Hawkey-Noble Alexia, Tobin Cameron, Ameen Muhammad T, Osmond Liam, Gill Colby, Bottaro Christina S, Young Terry-Lynn, French Curtis R
Division of Biomedical Sciences, Faculty of Medicine, Memorial University of Newfoundland, St John's NL A1B 3V6, Canada.
Department of Chemistry, Faculty of Science, Memorial University of Newfoundland, St John's NL A1C 5S7, Canada.
J Cell Sci. 2025 May 15;138(10). doi: 10.1242/jcs.263657. Epub 2025 May 22.
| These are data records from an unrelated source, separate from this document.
(* ===== verification/MpegSeek.v ===== *)
(** * Seeking (public/lib/jsmpg.js)

    A recording is loaded with its index of intra pictures, and played up to any
    picture.  [seekToFrame] to an exact picture goes back to the nearest intra
    picture and decodes the pictures in between without output; it is proved to
    show what playing up to that picture shows. *)

From coqutil Require Import Datatypes.RecordSettersUsingExistingGetters.
From S2P Require Import Prelude JsArray MpegTables BitReader MpegDecoder MpegPicture MpegCoefficients MpegCells.
From S2P Require Import MpegFilm PicturePlayer VideoSession MpegFile.

(** ** The pictures of a recording *)

(** Where the pictures of a recording start; the last start code has no picture
    behind it. *)
Fixpoint marks (c : Z) (pics : list shot) : list Z :=
  c :: match pics with [] => [] | pic :: pics' => marks (c + Z.of_nat (length (part pic))) pics' end.

Lemma marks_cons c pics : marks c pics = c :: tail (marks c pics).
Proof. by destruct pics. Qed.

Lemma length_marks c pics : length (marks c pics) = S (length pics).
Proof. revert c. induction pics as [|pic pics IH]; intros c; cbn [marks length]; [done|]. by rewrite IH. Qed.

Definition picture_code : list Z := [0; 0; 1; START_PICTURE].

Lemma recorded_chunks pics : picture_code ++ concat (part <$> pics) = concat (chunk <$> pics) ++ picture_code.
Proof.
  induction pics as [|pic pics IH]; cbn [fmap list_fmap concat]; [done|]. unfold part at 1, enc, chunk at 1.
  fold picture_code. rewrite <- !app_assoc. by rewrite IH.
Qed.

Lemma closed_chunks w h t pics : Forall (of_size w h) pics -> closed t -> closed (t ++ concat (chunk <$> pics)).
Proof.
  intros Hall. revert t. induction Hall as [|pic pics Hp Hall IH]; intros t Ht; cbn [fmap list_fmap concat].
  - by rewrite app_nil_r.
  - rewrite app_assoc. by apply IH, (closed_chunk w h).
Qed.

Lemma closed_end t : closed t -> typed (t ++ picture_code).
Proof.
  intros Hc j y Hj Hy. pose proof (picture_at_in _ _ Hj) as [Hj0 Hjl].
  rewrite length_app in Hjl. change (length picture_code) with 4%nat in Hjl.
  destruct (Z.lt_ge_cases j (Z.of_nat (length t))).
  - destruct (Hc [START_PICTURE] j Hj) as (y' & Hy' & ?); [done|]. rewrite tget_app_l in Hy; [congruence|].
    unfold tget in Hy'. case_match; [|done]. apply lookup_lt_Some in Hy'. lia.
  - exfalso. unfold tget in Hy. case_match; [|done]. apply lookup_lt_Some in Hy.
    rewrite length_app in Hy. change (length picture_code) with 4%nat in Hy. lia.
Qed.

Lemma quiet_header w h : quiet (take 20 (recording_header w h)).
Proof.
  intros rest i Hi. change (length (take 20 (recording_header w h))) with 20%nat in Hi.
  assert (exists k, i = Z.of_nat k /\ (k < 20)%nat) as (k & -> & Hk) by (exists (Z.to_nat i); lia).
  unfold picture_at. do 20 (destruct k as [|k]; [cbn; repeat case_bool_decide; try done; lia|]). lia.
Qed.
The atp11a gene encodes a phospholipid flippase protein required to flip phosphatidylserine (PS) and phosphatidylethanolamine (PE) from the outer leaflet of the cytoplasmic membrane to the inner leaflet. Mutations in ATP11A have been described in individuals with sensorineural hearing loss and neurological deterioration; however, little is known regarding the mechanism by which loss of atp11a results in such phenotypes. To this end, we created loss-of-function atp11a mutant zebrafish to characterize potential disease states. We demonstrate that mutant atp11a zebrafish display a reduced number of stereocilia in the larval ear and a reduced number of hair cells in some sensory neuromasts, indicating that these fish represent an ideal model for studying atp11a-attributable hearing loss. In addition, atp11a mutant zebrafish raised in a standard light cycle have reduced photoreceptor outer segments, the severity of which is lessened when mutant larvae are raised in the dark. Photoreceptors that do remain in homozygous atp11a mutants undergo mitochondrial fission and produce an increased number of mitochondria, suggesting that defects in energy homeostasis may contribute to or result from outer segment degradation.
atp11a基因编码一种磷脂翻转酶蛋白,该蛋白可将磷脂酰丝氨酸(PS)和磷脂酰乙醇胺(PE)从细胞质膜的外小叶翻转至内小叶。ATP11A的突变已在患有感音神经性听力损失和神经功能恶化的个体中被描述;然而,关于atp11a缺失导致这些表型的机制知之甚少。为此,我们构建了功能缺失的atp11a突变斑马鱼以表征潜在的疾病状态。我们证明,突变的atp11a斑马鱼幼虫耳部的静纤毛数量减少,一些感觉神经丘中的毛细胞数量也减少,这表明这些鱼是研究atp11a所致听力损失的理想模型。此外,在标准光照周期下饲养的atp11a突变斑马鱼的光感受器外段减少,而当突变幼虫在黑暗中饲养时,这种情况的严重程度会减轻。纯合atp11a突变体中残留的光感受器会发生线粒体裂变并产生更多的线粒体,这表明能量稳态缺陷可能导致外段降解或由外段降解所致。